Thanks, Fran, I feel the same way. Who knows, someday we may actually meet in person. I've managed to do so with a number of our fellow SleuthSayers over the years (see Paul's comment)so anything can happen. The culprit responsible for the grandsons would be Julian. The tradition continues by the way, with Finn demanding a story while he toys with breakfast each morning.

Art Taylor said...

Great posts here, David and Bridgid! And thanks for the perspectives on families, David... glimpses ahead. Congrats to Julian too on the new Ph.D program--exciting news!

David Dean said...

Thanks from both of us, Art, and you're welcome. Your post made me realize that I misspelled Ph.D in my blog. I guess it's obvious now who did not earn a doctorate degree...or a masters...or a bachelor...I do however hold an associate degree and high school equivalency diploma.

Art Taylor said...

Ha, David! I misspelled it too—there's another period after the D--just looked it up!

Eve Fisher said...

Great post, David & Bridgid. Books (and dogs) will get you through times of trauma, despair, doom, illness, and general life-suck better than anything else. Anthony Trollope's "The Palliser Series" got me through recuperation from emergency surgery; recently Germaine Greer's "Shakespeare's Wife" got me through the trauma of moving. And family chaos can always be helped by a little James Thurber (try "The Night the Bed Fell").

R.T. Lawton said...

David, it's a great family you have, both as readers and as writers.

Kiti is trying to work out NYC for next April, so we just might see you then.

David Dean said...

Art, if we all misspell it often enough, I think Webster's has to classify it as a modern spelling and put it in their dictionary--this would make us right.

Thanks from Bridgid and me, Eve! You're dead on about books and difficult times, of course. By the way, when I was but a youth a few years ago, I acted in a play version of "The Night the Bed Fell"!

I'm proud of them all, R.T., as I'm sure you are of your tribe! This being one of the few times excessive pride is not a sin. If you and Kiti make it to NYC, let's have a drink this time...or several if you're buying.

B.K. Stevens said...

Thank you, David and Bridgid, for these complementary portraits of a family unified by dogs, books, and, clearly, love.
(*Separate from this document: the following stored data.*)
(* ===== verification/_CoqProject ===== *)
-Q . S2P
Prelude.v
ReplayWindow.v
Packet.v
SecureDatagram.v
PeerSession.v
OperationBroker.v
TokenBucket.v
Compressor.v
RpcPacket.v
IpParse.v
Acl.v
GraphAlgo.v
RouteTable.v
LinkState.v
RouteSession.v
RouteSync.v
IpReassembler.v
FlowTable.v
UdpFragments.v
Credentials.v
RouteWire.v
CredentialTrust.v
RouteService.v
RouteInbound.v
AclFilter.v
Dhcp.v
CidrTable.v
TcpProxy.v
ProxyReply.v
UdpProxy.v
IcmpProxy.v
PublicIpv6.v
UdpDatagram.v
UdpSessions.v
PeerLiveness.v
PeerConns.v
PeerMap.v
PacketRouter.v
David, your opening paragraphs made me think of a Philip Larkin poem you may well know, "This Be the Verse." I won't quote it (one can get into trouble by quoting it), but I bet just about anyone who Googles it will enjoy it.

David Dean said...

I didn't know of this poem, B.K., but should've--very funny, but too late for me comes the warning. Thanks for sharing it!

Barb Goffman said...

Books and dogs--what more could you need in life? Nice post!

David Dean said...

What more, indeed? I'm glad that you enjoyed it, Barb!

Bridgid Dean said...

Leigh, thank you, it's good to be back! A happy International Day of Families to you and everyone here at SleuthSayers. And thank you, Eve, for reminding me of The Night the Bed Fell...might need to start re-reading that tonight!

John Floyd said...

Weil done, David and Bridgid--enjoyed this column. So glad I had that one opportunity to meet you, David, during Edgar Week in New York a couple years ago. Wish all of us SSers could get together more often.

Bridgid, best to you in all your literary endeavors. What a great family!

David Dean said...

Thanks so much, John, from both of us! It was a pleasure meeting you, too. Wouldn't a gathering of all the SSers be a grand thing?